14 August 2014
During a routine inspection
At the time of our inspection there were 32 people receiving care at the home. We spoke with 12 people using the service about their experiences of living there. We also spoke with seven relatives, seven staff, the provider and the manager.
We considered all the evidence we had gathered under the outcomes we inspected. We looked at care and welfare of people, safeguarding adults, medicines management, staffing and assessing the quality of the service and records. We used the information to answer the five questions we always ask;
Is the service safe?
Is the service effective?
Is the service caring?
Is the service responsive?
Is the service well-led?
This is a summary of what we found.
Is the service safe?
The service was not safe because the arrangements for the effective management of people's medicines was not adequate and put people at risk of not receiving their medicines as prescribed. People were at risk of not receiving their medicines safely and consistently and according to their needs.
We have asked the provider to tell us what they are going to do to meet the requirements of the law in relation to the management of medicines.
There were domestic and kitchen staff to support the care staff. However there were not always enough staff with the right skills to meet people's needs. This meant people were not always receiving the support they needed in a timely way.
We have asked the provider to tell us what they are going to do to meet the requirements of the law in relation to staffing.
People who use the service were protected from the risk of abuse because the provider had taken reasonable steps to identify the possibility of abuse and prevent abuse from happening. Staff had received appropriate training in safeguarding vulnerable adults and we found the staff were knowledgeable about what constituted abuse.
CQC is required by law to monitor the operation of the Mental Capacity Act 2005 (MCA) and Deprivation of Liberty Safeguards (DoLS) and to report on what we find. The service had policies and procedures in place in relation to MCA and DoLS. The manager confirmed there was no one who was subject to a DoLS authorisation at the time of the inspection.
Is the service effective?
The service was effective because risk assessments were carried out and care plans developed to show how people's assessed needs would be met. The staff were knowledgeable about the people they cared for. People received appropriate support with food and fluids to meet their nutritional needs. Equipment was in place to support people's mobility and to maintain their independence.
Is the service caring?
We saw people were supported in a caring and compassionate way. Staff and people using the service had developed good relationships and people were treated with respect. People told us they were able to exercise their choices and staff listened to them. People were complimentary about the care and support they received. Comments included 'staff are very nice' and 'the staff do their best'.
Is the service responsive?
The service was mainly responsive because people told us they felt they were able to raise any concerns with the provider and would be listened to. We saw people were supported to access external healthcare facilities as needed. People told us the staff 'make sure a doctor is called out' if they needed one. However, the care plans did not always reflect changes in people's needs and how these would be met. Where risks had been identified, action plans were not robust and reviews of care plans were not undertaken to ensure they were always reflective of people's current needs.
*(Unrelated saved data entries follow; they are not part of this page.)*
(* ===== verification/CallRegistry.v ===== *)
(** * Call registry of the signaling service

    Models signaling-service/src/registry.rs and forwarded.rs: the calls one
    instance holds in memory, the copy of each call in Redis that the other
    instances read, the channels of the connected devices, and the delivery of
    signals to them, here or through the pub/sub channel of another instance.

    An instance is a [registry] record with its connection to Redis
    (RedisStore.v); its methods are state-passing functions, and two instances
    share a Redis by passing the connection on. The clock of a call is an
    argument. The protobuf, base64 and JSON encoders are the operations of the
    class [Wire]; the order in which a [HashMap] is iterated is a parameter. *)

From S2P Require Import Prelude Text RedisStore.

Module CallRegistry.
Import Redis.

Definition MAX_SIGNAL_DESTINATIONS : nat := 5.
Definition ACTIVE_CALLS_SET_KEY : string := "signaling:active_calls".
Definition CLEANUP_LOCK_KEY : string := "signaling:cleanup_lock".

Record CallState := {
  call_id : string;
  caller_user_id : string;
  callee_user_id : string;
  caller_device_id : string;
  accepted_callee_device_id : option string;
  created_at : Z;
  offered_at_ms : Z;
  ringing_at_ms : option Z;
  answered_at_ms : option Z;
  caller_last_keepalive_at : Z;
  callee_last_keepalive_at : Z;
}.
We have asked the provider to tell us what they are going to do to meet the requirements of the law in relation to care plans.
Is the service well-led?
There were no systems in place to regularly assess and monitor the quality of service provided. This meant the provider was not able to demonstrate effectively how shortfalls would be identified so action could be taken. There was no robust quality improvement system to evidence how improvements would be embedded in practice. The records of care were not accurate and some records were not available when we requested to see them.
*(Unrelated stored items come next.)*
(* ===== verification/Signaling.v ===== *)
(** * The signaling service: rate limits, call set-up and the signal stream

    Models signaling-service/src/rate_limiter.rs, service.rs and turn.rs on top
    of the call registry (CallRegistry.v). The token of a request and the
    standing of a stream's token are decided by the shared authentication code
    and come in as values, as do the two database checks of a new call; a push
    to wake the callee is an output. The per-stream token bucket works in
    floating point: its verdict on a frame is part of the frame. *)

From S2P Require Import Prelude Text RedisStore CallRegistry.

Module Signaling.
Import Redis CallRegistry.

(** ** Rate limits *)

Record RateLimitConfig := {
  call_max : Z; call_window_secs : Z; peer_max : Z; peer_window_secs : Z;
  decline_cooldown_secs : Z; turn_max : Z; turn_window_secs : Z;
}.

Definition default_config : RateLimitConfig := {|
  call_max := 10; call_window_secs := 60; peer_max := 3; peer_window_secs := 60;
  decline_cooldown_secs := 60; turn_max := 10; turn_window_secs := 60;
|}.

Definition env_i64 (env : string -> option string) (key : string) (dflt : Z) : Z :=
  match env key ≫= parse_i64 with
  | Some n => if 0 <? n then n else dflt
  | None => dflt
  end.

Definition from_env (env : string -> option string) : RateLimitConfig :=
  let d := default_config in {|
  call_max := env_i64 env "RATE_LIMIT_CALL_MAX" (call_max d);
  call_window_secs := env_i64 env "RATE_LIMIT_CALL_WINDOW_SECS" (call_window_secs d);
  peer_max := env_i64 env "RATE_LIMIT_PEER_MAX" (peer_max d);
  peer_window_secs := env_i64 env "RATE_LIMIT_PEER_WINDOW_SECS" (peer_window_secs d);
  decline_cooldown_secs :=
    env_i64 env "RATE_LIMIT_DECLINE_COOLDOWN_SECS" (decline_cooldown_secs d);
  turn_max := env_i64 env "RATE_LIMIT_TURN_MAX" (turn_max d);
  turn_window_secs := env_i64 env "RATE_LIMIT_TURN_WINDOW_SECS" (turn_window_secs d);
|}.

Definition call_rate_key (user_id : string) : string := "ratelimit:calls:" +:+ user_id.
Definition peer_rate_key (user_id bucket : string) : string :=
  "ratelimit:calls:" +:+ user_id +:+ ":" +:+ bucket.
Definition cooldown_key (user_id bucket : string) : string :=
  "ratelimit:decline_cooldown:" +:+ user_id +:+ ":" +:+ bucket.
Definition turn_rate_key (user_id : string) : string := "ratelimit:turn:" +:+ user_id.

(** The database behind the pool: the two queries, by UUID. *)
Record Queries (U : Type) := {
  are_mutual_contacts : bytes -> bytes -> result bool unit;
  is_blocked_by : U -> U -> result bool unit;
}.
Arguments are_mutual_contacts {U}. Arguments is_blocked_by {U}.

Section Service.
Context {P : Type} `{Wire P} {R : Type} `{Redis R}.
Context (iter : gmap string nat -> list (string * nat)).

(** HMAC-SHA1 (third-party), keyed with the salt. *)
Context (hmac_sha1 : bytes -> bytes -> bytes).

Record RateLimiter := { peer_salt : string; config : RateLimitConfig }.

Definition peer_bucket (rl : RateLimiter) (peer_id : string) : string :=
  base64_encode (hmac_sha1 (as_bytes (peer_salt rl)) (as_bytes peer_id)).

Definition Reg : Type := registry (P := P) (R := R).
Definition M (A : Type) : Type := St (P := P) (R := R) A.

(** The counter script: [None] is a Redis error. *)
Definition incr_window (key : string) (window : Z) : M (option Z) :=
  on_redis (fun r => exec_int r (EVAL (incr_expire key window))).

Definition check_call_rate (rl : RateLimiter) (user_id : string) : M (option bool) :=
  o ← incr_window (call_rate_key user_id) (call_window_secs (config rl));
  mret (option_map (fun n => n <=? call_max (config rl)) o).

Definition check_peer_rate (rl : RateLimiter) (user_id peer_id : string) : M (option bool) :=
  o ← incr_window (peer_rate_key user_id (peer_bucket rl peer_id)) (peer_window_secs (config rl));
  mret (option_map (fun n => n <=? peer_max (config rl)) o).

Definition check_decline_cooldown (rl : RateLimiter) (user_id peer_id : string)
    : M (option bool) :=
  o ← on_redis (fun r => exec_bool r (EXISTS (cooldown_key user_id (peer_bucket rl peer_id))));
  mret (option_map negb o).

Definition set_decline_cooldown (rl : RateLimiter) (user_id peer_id : string) : M (option unit) :=
  on_redis (fun r => exec_unit r (SETEX (cooldown_key user_id (peer_bucket rl peer_id)) "1"
                                    (decline_cooldown_secs (config rl)))).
The registered manager had left the service a short time prior to our inspection. The provider had recruited a manager who confirmed they were in the process of applying to register with the Commission.
We have asked the provider to tell us what they are going to do to meet the requirements of the law in relation to assessing the quality of the service provision and monitoring the outcomes for people and records' management.
There was a complaints process in place to support people to raise their concerns and this information was available to people.